An ODT file consists of a zip file which contains the text document encoded in XML and embedded resources as separate files.
Example
<text:h text:style-name="Heading_20_1" text:outline-level="1"><text:bookmark-start
text:name="this-is-a-level-1-heading" />This is a level 1 heading<text:bookmark-end
text:name="this-is-a-level-1-heading" /></text:h>
<text:h text:style-name="Heading_20_2" text:outline-level="2"><text:bookmark-start
text:name="this-is-a-level-2-heading" />This is a level 2 heading<text:bookmark-end
text:name="this-is-a-level-2-heading" /></text:h>
<text:p text:style-name="First_20_paragraph">This is text in <text:span text:style-name="T1">bold</text:span> and
<text:span text:style-name="T2">italics</text:span>, and this is an external link to <text:a xlink:type="simple"

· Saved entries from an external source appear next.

Lemma wp_attempt {A} (p : prog E A) Q :
  wp p (fun t r => Q t (Ok r)) -> wp (attempt p) Q.
Proof. intros H t r (ra & -> & Hr)%exec_attempt. by apply H. Qed.

Lemma wp_call {X} (ev : E X) Q :
  (forall x, admits ev x -> Q [Obs ev x] x) -> wp (call ev) Q.
Proof.
  intros H. apply wp_vis. intros [a|e] Ha; [apply wp_ret|apply wp_raise]; by apply H.
Qed.

Lemma wp_try {A} (p : prog E A) h Q :
  wp p (fun t r => match r with
                   | Ok a => Q t (Ok a)
                   | Err e => if is_Exception e then wp (h e) (fun t' => Q (t ++ t'))
                              else Q t (Err e)
                   end) ->
  wp (try_except p h) Q.
Proof.
  intros H. apply wp_bind, wp_attempt. eapply wp_mono; [exact H|].
  intros t [a|e]; simpl.
  - intros HQ. apply wp_ret. by rewrite app_nil_r.
  - destruct (is_Exception e); [done|]. intros HQ. apply wp_raise. by rewrite app_nil_r.
Qed.

Lemma wp_par {A X Y} (p : prog E X) (q : prog E Y)
    (k : result (result X * result Y) -> prog E A) P1 P2 Q :
  wp p P1 -> wp q P2 ->
  (forall t1 t2 t r1 r2, P1 t1 r1 -> P2 t2 r2 -> interleave t1 t2 t ->
     wp (k (Ok (r1, r2))) (fun t' => Q (t ++ t')) /\
     wp (k (Err CancelledError)) (fun t' => Q (t ++ t'))) ->
  wp (Par p q k) Q.
Proof.
  intros Hp Hq H t r (t1 & t2 & t12 & t3 & r1 & r2 & H1 & H2 & Hi & -> & Hk).
  destruct (H t1 t2 t12 r1 r2) as [HO HC]; [by apply Hp|by apply Hq|done|].
  destruct Hk; [by apply HO|by apply HC].
Qed.
End wp.

#[global] Opaque wp.

(** Symbolic execution, one construct at a time. *)
Ltac wp_step :=
  lazymatch goal with
  | |- wp (Ret _) _ => apply wp_ret
  | |- wp (Raise _) _ => apply wp_raise
  | |- wp (bind _ _) _ => apply wp_bind
  | |- wp (attempt _) _ => apply wp_attempt
  | |- wp (call _) _ =>
      apply wp_call; let x := fresh "x" in let Hx := fresh "Hx" in intros x Hx;
      try (destruct x as [x|]; [|discriminate Hx])
  | |- wp (try_except _ _) _ => apply wp_try
  | |- wp (if ?b then _ else _) _ => destruct b eqn:?
  | |- wp (match ?x with _ => _ end) _ => destruct x eqn:?
  end; cbn beta iota.

(** Runs symbolic execution to the end: what is left are the postconditions
    of the paths. *)
Ltac wp_auto :=
  repeat match goal with
  | |- wp (of_result ?x) _ => destruct x eqn:?; cbn [of_result]
  | |- wp _ _ => wp_step; simpl
  | |- match ?x with _ => _ end => destruct x eqn:?; simpl
  end.

(** * Running a program against a concrete environment

    [run h p s] answers each call with the handler [h] on the environment's
    own state, concurrent parts one after the other: one of the executions
    [exec] allows ([run_exec]), and an executable one. *)
Section run.
Context {E : Type -> Type} `{HE : Env E} {S : Type} (h : forall X, E X -> S -> result X * S).

Fixpoint run {A} (p : prog E A) (s : S) : trace E * result A * S :=
  match p with
  | Ret a => ([], Ok a, s)
  | Raise e => ([], Err e, s)
  | Vis ev k =>
      let '(x, s1) := h _ ev s in
      let '(t, r, s2) := run (k x) s1 in
      (Obs ev x :: t, r, s2)
  | Par p1 p2 k =>
      let '(t1, r1, s1) := run p1 s in
      let '(t2, r2, s2) := run p2 s1 in
      let '(t3, r, s3) := run (k (Ok (r1, r2))) s2 in
      ((t1 ++ t2) ++ t3, r, s3)
  end.

Definition run_result {A} (p : prog E A) (s : S) : result A := (run p s).1.2.
Definition run_state {A} (p : prog E A) (s : S) : S := (run p s).2.
Definition run_trace {A} (p : prog E A) (s : S) : trace E := (run p s).1.1.

(** [p], run in [s], returns [a] and leaves [s']. *)
Definition returns {A} (p : prog E A) (s : S) (a : A) (s' : S) : Prop :=
  run_result p s = Ok a /\ run_state p s = s'.

Lemma run_bind {A B} (p : prog E A) (k : A -> prog E B) s :
  (run (bind p k) s).1.2 = match run_result p s with Ok a => run_result (k a) (run_state p s) | Err e => Err e end /\
  (run (bind p k) s).2 = match run_result p s with Ok a => run_state (k a) (run_state p s) | Err _ => run_state p s end.
Proof.
  unfold run_result, run_state. revert k s. induction p as [A a|A e|A X ev p IH|A X Y p1 IH1 p2 IH2 p IH]; intros k s; simpl.
  - done.
  - done.
  - destruct (h X ev s) as [x s1]. specialize (IH x k s1). destruct (run (bind (p x) k) s1) as [[t r] s2].
    destruct (run (p x) s1) as [[t' r'] s2']. cbn in *. exact IH.
  - destruct (run p1 s) as [[t1 r1] s1], (run p2 s1) as [[t2 r2] s2].
    specialize (IH (Ok (r1, r2)) k s2). destruct (run (bind (p (Ok (r1, r2))) k) s2) as [[t r] s3].
    destruct (run (p (Ok (r1, r2))) s2) as [[t' r'] s3']. cbn in *. exact IH.
Qed.

Lemma returns_ret {A} (a : A) s : returns (Ret a) s a s.
Proof. done. Qed.

Lemma returns_bind {A B} (p : prog E A) (k : A -> prog E B) s a s1 b s2 :
  returns p s a s1 -> returns (k a) s1 b s2 -> returns (bind p k) s b s2.
Proof.
  intros [Hr Hs] [Hr' Hs']. destruct (run_bind p k s) as [H1 H2]. unfold returns, run_result at 1, run_state at 1.
  rewrite H1, H2, Hr, Hs. done.
Qed.

Lemma returns_call {X} (ev : E X) s a s' : h X ev s = (Ok a, s') -> returns (call ev) s a s'.
Proof. intros H. unfold returns, run_result, run_state. unfold call. simpl. rewrite H. done. Qed.

Lemma returns_attempt {A} (p : prog E A) s a s' : returns p s a s' -> returns (attempt p) s (Ok a) s'.
Proof.
  unfold returns, run_result, run_state. revert s. induction p as [A b|A e|A X ev p IH|A X Y p1 IH1 p2 IH2 p IH]; intros s; simpl.
  - intros [[= ->] Hs]. done.
  - intros [[=] _].
  - destruct (h X ev s) as [x s1]. specialize (IH x a s1). destruct (run (attempt (p x)) s1) as [[t r] s2].
    destruct (run (p x) s1) as [[t' r'] s2']. cbn in *. exact IH.
  - destruct (run p1 s) as [[t1 r1] s1], (run p2 s1) as [[t2 r2] s2].
    specialize (IH (Ok (r1, r2)) a s2). destruct (run (attempt (p (Ok (r1, r2)))) s2) as [[t r] s3].
    destruct (run (p (Ok (r1, r2))) s2) as [[t' r'] s3']. cbn in *. exact IH.
Qed.
Hypothesis h_admits : forall X (ev : E X) s, admits ev (h X ev s).1.

Lemma run_exec {A} (p : prog E A) s t r s' :
  run p s = (t, r, s') -> exec p t r.
Proof.
  revert s t r s'.
  induction p as [A a|A e|A X ev k IH|A X Y p1 IH1 p2 IH2 k IH];
    intros s t r s'; simpl.
  - intros [= <- <- _]. done.
  - intros [= <- <- _]. done.
  - specialize (h_admits X ev s).
    destruct (h X ev s) as [x s1], (run (k x) s1) as [[t' r'] s2] eqn:Hk.
    intros [= <- <- _]. eauto 10.
  - destruct (run p1 s) as [[t1 r1] s1] eqn:H1, (run p2 s1) as [[t2 r2] s2] eqn:H2.
    destruct (run (k (Ok (r1, r2))) s2) as [[t3 r3] s3] eqn:H3.
    intros [= <- <- _]. exists t1, t2, (t1 ++ t2), t3, r1, r2.
    eauto 10 using interleave_app.
Qed.

End run.

#[global] Arguments exec : simpl never.

(** * Rules for [gather] *)

(** How many calls of a class a trace holds. *)
Definition tcount {E} (f : obs E -> bool) (t : trace E) : nat := length (List.filter f t).

Lemma tcount_app {E} (f : obs E -> bool) t1 t2 : tcount f (t1 ++ t2) = (tcount f t1 + tcount f t2)%nat.
Proof. unfold tcount. by rewrite List.filter_app, length_app. Qed.

Lemma tcount_interleave {E} (f : obs E -> bool) t1 t2 t :
  interleave t1 t2 t -> tcount f t = (tcount f t1 + tcount f t2)%nat.
Proof.
  unfold tcount. induction 1 as [|x l1 l2 l H IH|x l1 l2 l H IH]; simpl; [done|..];
    destruct (f x); simpl; lia.
Qed.

Lemma existsb_tcount {E} (f : obs E -> bool) t : existsb f t = negb (Nat.eqb (tcount f t) 0).
Proof. unfold tcount. induction t as [|o t IH]; simpl; [done|]. by destruct (f o). Qed.

Lemma tcount_cons {E} (f : obs E -> bool) o t :
  tcount f (o :: t) = ((if f o then 1 else 0) + tcount f t)%nat.
Proof. unfold tcount. simpl. by destruct (f o). Qed.

Lemma tcount_nil {E} (f : obs E -> bool) : tcount f [] = 0%nat.
Proof. done. Qed.

Lemma tcount_zero {E} (f : obs E -> bool) t : Forall (fun o => f o = false) t -> tcount f t = 0%nat.
Proof. unfold tcount. induction 1 as [|o t Ho _ IH]; simpl; [done|]. by rewrite Ho. Qed.

(** [guarded f g t]: no call of class [g] happens before the first of class
    [f]. *)
Fixpoint guarded {E} (f g : obs E -> bool) (t : trace E) : bool :=
  match t with
  | [] => true
  | o :: t' => if f o then true else if g o then false else guarded f g t'
  end.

xlink:href="https://docops.guide" office:name="">
<text:span text:style-name="Definition">DocOps</text:span>
</text:a>. Now, some bullet points:</text:p>
<text:list text:style-name="L1">
<text:list-item>
<text:p text:style-name="P1">Bullet point 1</text:p>
</text:list-item>
<text:list-item>
<text:p text:style-name="P1">Bullet point 2</text:p>
</text:list-item>
<text:list-item>
<text:p text:style-name="P1">Bullet point 3</text:p>
</text:list-item>
</text:list>
The above file represents a snippet taken from content.xml
, assuming the below directory structure:
META-INF
META-INF/manifest.xml
content.xml
manifest.rdf
mimetype
meta.xml
styles.xml
The example has been generated using Pandoc from the markdown version.